This code pattern walks you through the full cycle of a data science project. You begin by understanding the business perspective of the problem – here we used customer churn. Then, you use the available data set to gain insights and build a predictive model for use with future data. You’ll deploy the model into production and use it to score data collected from a user interface.
Customer churn, when a customer ends their relationship with a business, is one of the most basic factors in determining the revenue of a business. You need to know which of your customers are loyal and which are at risk of churning, and you need to know the factors that affect these decisions from a customer perspective. This code pattern explains how to build a machine learning model and use it to predict whether a customer is at risk of churning. This is a full data science project, and you can use your model findings for prescriptive analysis later or for targeted marketing.

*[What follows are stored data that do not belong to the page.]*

(** What the liquidator yields among the effects of a run, in order. *)
Definition yields (effects : list TradersLiquidator.Effect)
  : list TradersLiquidator.TradersLiquidatorResult :=
  flat_map (fun e => match e with
                     | TradersLiquidator.Yield result => [result]
                     | _ => []
                     end) effects.

(** The last list of active traders the fetcher has yielded, if any. *)
Fixpoint lastFetched (fetcherStream : list Reporting.FetcherResult) : option (list Trader) :=
  match fetcherStream with
  | [] => None
  | fetcherResult :: rest =>
      match lastFetched rest, fetcherResult with
      | Some activeTraders, _ => Some activeTraders
      | None, Reporting.Fetched activeTraders => Some activeTraders
      | None, Reporting.FetchFailed _ => None
      end
  end.

(** A value with its unit and, when it is not zero, the value of the next
    smaller unit: ["1h 59m"], ["17d"]. *)
Definition withNextUnit (value : Z) (unit : string) (next : Z) (nextUnit : string) : string :=
  String.append (String.append (Pm2.numberToString value) unit)
    (if (next =? 0)%Z then ""
     else String.append " " (String.append (Pm2.numberToString next) nextUnit)).

(** A number of seconds by its two leading units: split into days, hours of
    the day, minutes of the hour and seconds of the minute, the first of
    these that is not zero and, when it is not zero, the one after it. *)
Definition twoLeadingUnits (elapsed : Z) : string :=
  let days := (elapsed / 86400)%Z in
  let hours := ((elapsed / 3600) mod 24)%Z in
  let minutes := ((elapsed / 60) mod 60)%Z in
  let seconds := (elapsed mod 60)%Z in
  if negb (days =? 0)%Z then withNextUnit days "d" hours "h"
  else if negb (hours =? 0)%Z then withNextUnit hours "h" minutes "m"
  else if negb (minutes =? 0)%Z then withNextUnit minutes "m" seconds "s"
  else if negb (seconds =? 0)%Z then String.append (Pm2.numberToString seconds) "s"
  else "0s".

Definition isError (event : Reporting.Event) : bool :=
  match event with Reporting.ErrorEvent _ => true | _ => false end.

Definition isFetched (event : Reporting.Event) : bool :=
  match event with Reporting.TradersFetched _ => true | _ => false end.

Definition isChecked (event : Reporting.Event) : bool :=
  match event with Reporting.TradersChecked _ => true | _ => false end.

Definition isLiquidated (event : Reporting.Event) : bool :=
  match event with Reporting.TraderLiquidated _ _ => true | _ => false end.

(** The times of the events of a kind, the most recent first. *)
Definition timesOf (kind : Reporting.Event -> bool) (events : list (Z * Reporting.Event))
  : list Z :=
  rev (map fst (List.filter (fun event => kind (snd event)) events)).

(** The time from the most recent of [times] to [now], shown. *)
Definition since (times : list Z) (now : Z) : string :=
  match times with
  | [] => "-"
  | last :: _ => twoLeadingUnits ((now - last) / 1000)
  end.

(** The time between the two most recent of [times], shown. *)
Definition between (times : list Z) : string :=
  match times with
  | last :: beforeLast :: _ => twoLeadingUnits ((last - beforeLast) / 1000)
  | _ => "-"
  end.

End Readings.

(** * Properties *)

(** ** Objects and sets *)
Section JsObjectFacts.

Context {V : Type}.

Lemma get_set_same (o : JsObject.t V) (k : string) (v : V) :
  JsObject.get (JsObject.set o k v) k = Some v.
Proof.
  induction o as [|[k' v'] o IH]; simpl.
  - now rewrite String.eqb_refl.
  - destruct (String.eqb k k') eqn:E; simpl; rewrite E; auto.
Qed.

Lemma get_set_other (o : JsObject.t V) (k k' : string) (v : V) :
  k <> k' -> JsObject.get (JsObject.set o k v) k' = JsObject.get o k'.
Proof.
  intros Hne. induction o as [|[k0 v0] o IH]; simpl.
  - destruct (String.eqb_spec k' k); [congruence | reflexivity].
  - destruct (String.eqb_spec k k0) as [->|Hk]; simpl.
    + destruct (String.eqb_spec k' k0); [congruence | reflexivity].
    + now rewrite IH.
Qed.

Lemma keys_set (o : JsObject.t V) (k k' : string) (v : V) :
  In k' (JsObject.keys (JsObject.set o k v)) <-> k' = k \/ In k' (JsObject.keys o).
Proof.
  induction o as [|[k0 v0] o IH]; simpl.
  - intuition.
  - destruct (String.eqb_spec k k0) as [->|Hk]; simpl.
    + intuition.
    + rewrite IH. intuition.
Qed.

Lemma get_none_keys (o : JsObject.t V) (k : string) :
  JsObject.get o k = None <-> ~ In k (JsObject.keys o).
Proof.
  induction o as [|[k0 v0] o IH]; simpl.
  - intuition.
  - destruct (String.eqb_spec k k0) as [->|Hk].
    + split; [discriminate | intuition].
    + rewrite IH. intuition.
Qed.

Lemma get_some_keys (o : JsObject.t V) (k : string) (v : V) :
  JsObject.get o k = Some v -> In k (JsObject.keys o).
Proof.
  intros H. destruct (in_dec string_dec k (JsObject.keys o)) as [|Hn]; auto.
  apply get_none_keys in Hn. congruence.
Qed.

Lemma keys_set_NoDup (o : JsObject.t V) (k : string) (v : V) :
  NoDup (JsObject.keys o) -> NoDup (JsObject.keys (JsObject.set o k v)).
Proof.
  induction o as [|[k0 v0] o IH]; simpl; intros Hnd.
  - constructor; [intros [] | constructor].
  - inversion Hnd as [|? ? Hnot Hnd']; subst.
    destruct (String.eqb_spec k k0) as [->|Hk]; simpl.
    + now constructor.
    + constructor; [|now apply IH].
      fold (JsObject.keys (JsObject.set o k v)).
      rewrite keys_set. intros [->|Hin]; [congruence | contradiction].
Qed.

(** Assigning, for every key of a list, a value that depends on the key only. *)
Lemma get_assign_all_other (f : string -> V) (l : list string) (o : JsObject.t V) (k : string) :
  ~ In k l ->
  JsObject.get (fold_left (fun o e => JsObject.set o (fst e) (snd e))
                  (map (fun x => (x, f x)) l) o) k = JsObject.get o k.
Proof.
  revert o. induction l as [|a l IH]; simpl; intros o Hn; auto.
  rewrite IH by tauto. apply get_set_other. intros ->. tauto.
Qed.

Lemma get_assign_all_same (f : string -> V) (l : list string) (o : JsObject.t V) (k : string) :
  In k l ->
  JsObject.get (fold_left (fun o e => JsObject.set o (fst e) (snd e))
                  (map (fun x => (x, f x)) l) o) k = Some (f k).
Proof.
  revert o. induction l as [|a l IH]; simpl; intros o Hin; [contradiction|].
  destruct (in_dec string_dec k l) as [Hl|Hl].
  - now apply IH.
  - destruct Hin as [->|]; [|contradiction].
    rewrite get_assign_all_other by assumption. apply get_set_same.
Qed.

Lemma keys_assign_all (f : string -> V) (l : list string) (o : JsObject.t V) (k : string) :
  In k (JsObject.keys (fold_left (fun o e => JsObject.set o (fst e) (snd e))
                         (map (fun x => (x, f x)) l) o))
  <-> In k l \/ In k (JsObject.keys o).
Proof.
  revert o. induction l as [|a l IH]; simpl; intros o.
  - intuition.
  - rewrite IH, keys_set. intuition.
Qed.

Lemma keys_assign_all_NoDup (f : string -> V) (l : list string) (o : JsObject.t V) :
  NoDup (JsObject.keys o) ->
  NoDup (JsObject.keys (fold_left (fun o e => JsObject.set o (fst e) (snd e))
                          (map (fun x => (x, f x)) l) o)).
Proof.
  revert o. induction l as [|a l IH]; simpl; intros o Hnd; auto.
  apply IH. now apply keys_set_NoDup.
Qed.

End JsObjectFacts.

Section JsSetFacts.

When you have completed this code pattern, you’ll understand how to:
- Use Jupyter Notebooks to load, visualize, and analyze data
- Run Notebooks in IBM Watson Studio
- Load data from IBM Cloud Object Storage
- Build, test, and compare different machine learning models using scikit-learn
- Deploy a selected machine learning model to production using Watson Studio
- Create a front-end application to interface with the client and start consuming your deployed model
- Understand the business problem.
- Load the provided Notebook into the Watson Studio platform.
- The Telco customer churn data set is loaded into the Jupyter Notebook.
- Describe, analyze, and visualize data in the notebook.
- Pre-process the data, build machine learning models, and test them.
- Deploy a selected machine learning model to production.
- Interact and consume your model using a front-end application.
Find the detailed instructions in the readme file. These instructions show you how to:
- Sign up for Watson Studio.
- Create a new project.
- Upload the data set.
- Import the Notebook to Watson Studio.
- Import the data set into the Notebook.
- Follow the steps in the Notebook.
- Create a Watson Machine Learning Service instance.
- Either deploy to IBM Cloud or deploy locally.